There was nothing worse than the old CRM and ERP systems that ended up causing a lot of headaches for end-users because they focused on enterprise objectives rather than making someone's day better.

By breeding technologies in the consumer market and then adapting them to the enterprise, the result is much more user-friendly. They have to be. Because end-users don't have management telling them they have to use the given tool. In the end, enterprises are forced to adapt to the most popular tools. They are still working on getting IM support right.

Getting back to the original subject, however. I agree with Tim that forging an open standard for Audient and Attent Streams can have profound impacts for both the media and for business. It could be based on Attention.XML but it would need to encapsulate far more information than just clickstreams and form data.

Diamond in the Ruff

Added on by Chris Saad.
Ash and I were just talking about how certain songs from 20 to 30 years ago had so much passion and heart and how more recent stuff is mainly so bland and soulless - how these days it was hard to find the diamond in the ruff.

I casually commented back - maybe that's because time has been a filter. The songs that have survived those 20 to 30 years and made it to our time have outshined and outlived any of their mediocre peers.

Perhaps as the sunscreen song suggests, times were not better back then, we just have the advantage of hindsight and time has filtered the noise.

It could be said that the definition of a 'Classic' is something that receives a sustained level of Attention over (relatively) long periods of time [Ashley: Does this mean 11d old items are 'Classics'?].

And perhaps time is the best noise filter of all.

Maybe we can build a time machine into Particls.

Particls in the Wall Street Journal

Added on by Chris Saad.
Thanks to Jeremy Wagstaff who has written up a great piece about Lifestreaming, Attention and Particls Attention Management.

He writes:
"Attention plays a complex role in this new world. Google quietly makes money from the data we unconsciously give out when we do anything online. But then there are the data we consciously put out when we post photos to Flickr, add a post to our blog, or send stream-of-consciousness messages to services like Twitter.
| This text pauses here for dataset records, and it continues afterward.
(* ===== verification/Guarantee.v ===== *)
(** * What the operations guarantee to every other client

    Whatever an operation replies, and whatever fails on the way, the ledger only
    evolves as the other clients rely on: accounts stay, transactions are never
    changed, the trail grows, and a correct ledger stays correct. *)

From S2P Require Import Prelude GoStd Decimal Money Uuid Ledger Schema Pgx Service LedgerSpec LedgerFacts StorerSpec ServiceSpec.
From stdpp Require Import options.
Import Ledger LedgerSpec.
Open Scope Z_scope.

Lemma settles_rely op funds rq id L r L' :
  stable_request rq L → settles op funds rq id L r L' → rely L L'.
Proof.
  intros Hst [L0 L1 H0 Hc Ha|t es L1 H0 _ _|L0 e L1 H0 _ Ha|L0 e L1 H0 Hc _ Ha].
  - etrans; [done |]. etrans; [apply move_rely; [done | apply Hst, H0] |]. by eapply audited_rely.
  - done.
  - etrans; [done |]. by eapply audited_rely.
  - etrans; [done |]. etrans; [apply move_rely; [done | apply Hst, H0] |]. by eapply audited_rely.
Qed.

Lemma transfer_outcome_rely srcID dstID amount idemKey requestID L r L' :
  transfer_outcome srcID dstID amount idemKey requestID L r L' → rely L L'.
Proof.
  intros [e L1 _ Ha|t es L1 H _ _|e L1 H _|id L0 r1 L1 ? ? ? ? H Hs];
    [by eapply audited_rely | done | done |].
  etrans; [done |]. eapply settles_rely; [|done]; by apply transfer_stable.
Qed.

Lemma deposit_outcome_rely dstID amount idemKey requestID L r L' :
  deposit_outcome dstID amount idemKey requestID L r L' → rely L L'.
Proof.
  intros [e L1 _ Ha|t es L1 H _ _|e L1 H _|id L0 r1 L1 ? ? H Hs];
    [by eapply audited_rely | done | done |].
  etrans; [done |]. eapply settles_rely; [|done]; by apply deposit_stable.
Qed.

Lemma reverse_outcome_rely orig idemKey requestID L r L' :
  reverse_outcome orig idemKey requestID L r L' → rely L L'.
Proof.
  intros [t es L1 H _ _|e L0 L1 H _ Ha|x L0 L1 H _ _ Ha|e L1 H _|a b u id L0 r1 L1 H Ht ? ? Hs];
    [done | | | done |]; (etrans; [exact H |]).
  - by eapply audited_rely.
  - by eapply audited_rely.
  - eapply settles_rely; [|done]; by apply reverse_stable.
Qed.

(** ** New accounts *)

Definition add_acct (id : UUID) (L : ledger) : ledger :=
  MkLedger (<[id := Acct 0 false]> L.(accts)) L.(txns) L.(trail).

(** An account that does not exist yet has no legs. *)
Lemma journal_balance_absent a L :
  ledger_inv L → L.(accts) !! a = None → journal_balance a L = 0.
Proof.
  intros HL Ha. unfold journal_balance, map_sumZ. apply sumZ_zero. intros [id x] Hin.
  apply elem_of_map_to_list in Hin. simpl. apply sumZ_zero. intros l Hl. case_decide as E; [|done].
  destruct (inv_legs L HL id x l Hin Hl) as [_ [y Hy]]. congruence.
Qed.

Lemma add_acct_inv id L : L.(accts) !! id = None → ledger_inv L → ledger_inv (add_acct id L).
Proof.
  intros Hid HL. split; simpl; try apply HL.
  - intros a x. rewrite lookup_insert. case_decide; [|apply HL]. intros [= <-]. by right.
  - intros a x. rewrite lookup_insert. case_decide; [|apply HL]. by intros [= <-].
  - intros a x. rewrite lookup_insert. case_decide as E; [|apply HL].
    intros [= <-]. subst a. symmetry. exact (journal_balance_absent id L HL Hid).
  - intros i x l Hi Hl. destruct (inv_legs L HL i x l Hi Hl) as [? Hs]. split; [done |].
    rewrite lookup_insert_is_Some. destruct (decide (id = l_account l)); auto.
Qed.

Lemma add_acct_rely id L : L.(accts) !! id = None → rely L (add_acct id L).
Proof.
  intros Hid. split; [split | by apply add_acct_inv]; simpl; [| done | done].
  intros a x Hx. rewrite lookup_insert_ne by congruence. eauto.
Qed.

#[export] Hint Resolve transfer_outcome_rely deposit_outcome_rely reverse_outcome_rely add_acct_rely : ledger.
(** An audit row whose amount fits the column is written. *)
Lemma calm_audit e w :
  (∀ m, e.(aud_Amount) = Some m → Money.proper m ∧ Z.abs (Money.units m) < numeric_limit) →
  pg_idle w → w.(w_db).(audit_seq) < max_bigint →
  ∃ w', pg_run (Store.WriteAudit e) w = (Ok tt, w') ∧ pg_idle w' ∧
    pg_committed w' = add_audit (audit_of e) (pg_committed w) ∧ w'.(w_tick) = S w.(w_tick) ∧
    w'.(w_db).(entries_seq) = w.(w_db).(entries_seq) ∧
    w'.(w_db).(audit_seq) = w.(w_db).(audit_seq) + 1.
Proof.
  intros Hm Hw Hs.
  assert (∃ tb, autocommit env w.(w_tick) (audit_stmt e) w.(w_db)
                = (Ok tt, MkDB tb w.(w_db).(entries_seq) (w.(w_db).(audit_seq) + 1))) as [tb Ha].
  { unfold autocommit. simpl. unfold nextval. rewrite (proj2 (Z.ltb_lt _ _)) by done.
    unfold insert_audit. destruct (aud_Amount e) as [m|]; simpl; [|by eexists].
    destruct (Hm m eq_refl). rewrite numeric_in_proper by done. unfold stored_as, in_range.
    rewrite (proj2 (Z.ltb_lt _ _)) by done. by eexists. }
  eexists. assert (Hrun : pg_run (Store.WriteAudit e) w = (Ok tt, MkWorld
    (MkDB tb w.(w_db).(entries_seq) (w.(w_db).(audit_seq) + 1)) w.(w_tx) (S w.(w_tick)) w.(w_log))).
  { unfold Store.WriteAudit. rewrite pg_run_bind, calm_pool. fold (audit_stmt e). by rewrite Ha. }
  split; [exact Hrun |].
  apply (pg_audit env) in Hrun as [Hw' _]; [| by intros m [??]%Hm | done].
  pose proof (audit_autocommit env e _ _ _ _ (λ m h, proj1 (Hm m h)) Ha) as HL. by split_and!.
Qed.
Lemma pool_answer_moves {B} faulty (q : sql B) db r db' :
  autonomous q → pool_answer faulty q db r db' →
  db'.(entries_seq) = db.(entries_seq) ∧ published db.(tables) db'.(tables) None ∧
  ∃ env n, db' = db ∨ db' = (autocommit env n q db).2.
Proof.
  intros Hq (env&n&Ha).
  assert (Hac : (autocommit env n q db).2.(entries_seq) = db.(entries_seq) ∧
                published db.(tables) (autocommit env n q db).2.(tables) None).
  { unfold autocommit. destruct (sql_exec _ q db) as [[a|e] db1] eqn:E;
      apply autonomous_passes in E as [Hs Hp]; [|done| |done].
    - destruct (triggers_pass _ _); simpl; [done |]. split; [done | by apply published_nothing].
    - simpl. split; [done | by apply published_nothing]. }
  destruct faulty.
  - destruct Ha as [_ [-> | ->]]; (split_and!; [| |exists env, n; auto]); try done; try apply Hac.
    by apply published_nothing.
  - rewrite Ha in Hac. split_and!; try apply Hac. exists env, n. right. by rewrite Ha.
Qed.
(** ** Programs *)

(** What is known of a session: the ledger as it was at the latest, how many blocks
    the session has committed, under what id and to what ledger the open block commits
    if it does, the tables that were there at some moment, and the movement whose
    line in the audit trail is due. *)
Record known := Known {
  kn_ledger : ledger; kn_moved : nat; kn_pledge : UUID → ledger → Prop; kn_moments : Tables → Prop;
  kn_due : option UUID }.

(** The ledgers of those moments. *)
Definition past (P : Tables → Prop) (L : ledger) : Prop := ∃ t, P t ∧ L = abs t.

Abbreviation kn_past K := (past (kn_moments K)).

Definition at_tables (t : Tables) (K : known) : known :=
  Known (abs t) K.(kn_moved) K.(kn_pledge) (λ t', t' = t ∨ K.(kn_moments) t') K.(kn_due).
Definition pledged (W : UUID → ledger → Prop) (K : known) : known :=
  Known K.(kn_ledger) K.(kn_moved) W K.(kn_moments) K.(kn_due).
Definition once_more (due : option UUID) (K : known) : known :=
  Known K.(kn_ledger) (S K.(kn_moved)) K.(kn_pledge) K.(kn_moments) due.
Definition owing (due : option UUID) (K : known) : known :=
  Known K.(kn_ledger) K.(kn_moved) K.(kn_pledge) K.(kn_moments) due.

(** What a statement on the pool changes of that. *)
Definition answered_at {B} (q : sql B) (t : Tables) (K : known) : known :=
  at_tables t (owing (due_after q K.(kn_due)) K).

(** What a statement on the pool may answer when it finds the tables [t], and the
    tables it leaves; a failing one may have taken effect. *)
Definition pool_reply {B} (q : sql B) (t : Tables) (r : result error B) (t' : Tables) : Prop :=
  (∃ msg, r = Err (Opaque msg)) ∨
  ∃ env n es m db', autocommit env n q (MkDB t es m) = (r, db') ∧ t' = db'.(tables).

(** What a statement of the block may answer when the tables [t] are committed: the
    unique index that refuses a transaction row has found a committed one. *)
Definition tx_reply {B} (q : sql B) (t : Tables) (r : result error B) : Prop :=
  ∀ e, r = Err e → internal e ∧
    match q with
    | InsertTransactionRow id _ key rev => not_unique e ∨ violates id key rev t e
    | _ => True
    end.

(** The ids that a locking read finds when it starts, and what it may answer: the
    rows of these ids, as they are once it has locked them. *)
Definition found (ids : list UUID) (t : Tables) : list UUID :=
  filter (λ id, is_Some (t.(accounts) !! id)) (Uuid.sort ids).

Definition lock_reply {X} (q : sql (list X)) (t0 t1 : Tables) (c : result error (Rows X)) : Prop :=
  match c with
  | Ok (MkRows rows None) =>
      ∀ ids, lock_ids q = Some ids →
        ∃ cx n m db', sql_exec cx (narrow q (found ids t0)) (MkDB t1 n m) = (Ok rows, db')
  | Ok (MkRows _ (Some e)) | Err e => internal e
  end.

(** An answer whose error has none of the service's names. *)
Definition unnamed {B} (r : result error B) : Prop := ∀ e, r = Err e → internal e.

Fixpoint knows {A} (R : ledger → request → Prop) (K : known) (p : prog A) (Q : known → A → Prop) : Prop :=
  match p with
  | Done a => Q K a
  | PoolExec q k =>
      vouches K.(kn_due) K.(kn_ledger) q ∧
      ∀ t r t', later K.(kn_ledger) t → later (abs t) t' → pool_reply q t r t' →
        knows R (answered_at q t' K) (k r) Q
  | PoolQuery q k =>
      vouches K.(kn_due) K.(kn_ledger) q ∧
      ∀ t r t' c, later K.(kn_ledger) t → later (abs t) t' → pool_reply q t r t' → as_rows r c →
        knows R (answered_at q t' K) (k c) Q
  | BeginTx k =>
      (∃ W, commits_from R W K.(kn_ledger) (k (Ok tt)) ∧ knows R (pledged W K) (k (Ok tt)) Q) ∧
      ∀ e, internal e → knows R K (k (Err e)) Q
  | TxExec q k =>
      ∀ t r, later K.(kn_ledger) t → tx_reply q t r → knows R (at_tables t K) (k r) Q
  | TxQuery q k =>
      ∀ t0 t1 c, later K.(kn_ledger) t0 → later (abs t0) t1 → lock_reply q t0 t1 c →
        knows R (at_tables t1 (at_tables t0 K)) (k c) Q
  | Commit k =>
      (∀ t id, rely K.(kn_ledger) (abs t) → K.(kn_pledge) id (abs t) →
         knows R (once_more (Some id) (at_tables t K)) (k (Ok tt)) Q) ∧
      (∀ msg, knows R (once_more None K) (k (Err (Opaque msg))) Q) ∧
      ∀ e, internal e → knows R K (k (Err e)) Q
  | Rollback k => ∀ r, knows R K (k r) Q
  | DrawV7 k => ∀ r, unnamed r → knows R K (k r) Q
  | DrawV4 k => ∀ r, knows R K (k r) Q
  | Now k => ∀ r, knows R K (k r) Q
  | Log _ k => ∀ r, knows R K (k r) Q
  end.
Put all this stuff together and you have an "attention stream," painting a picture of what we are paying attention to during our day."

He goes on to explain Particls' role in the Attention Economy.
"Particls (www.particls.com) looks simple enough: a downloadable ticker that runs across the top of your screen, pumping you information. Nothing new about this; the difference lies in what information it presents, and how it appears. Instead of shoveling data at you, Particls tries to figure out what you're paying attention to."

Thanks for your intense curiosity in researching this story Jeremy and the great review of Particls.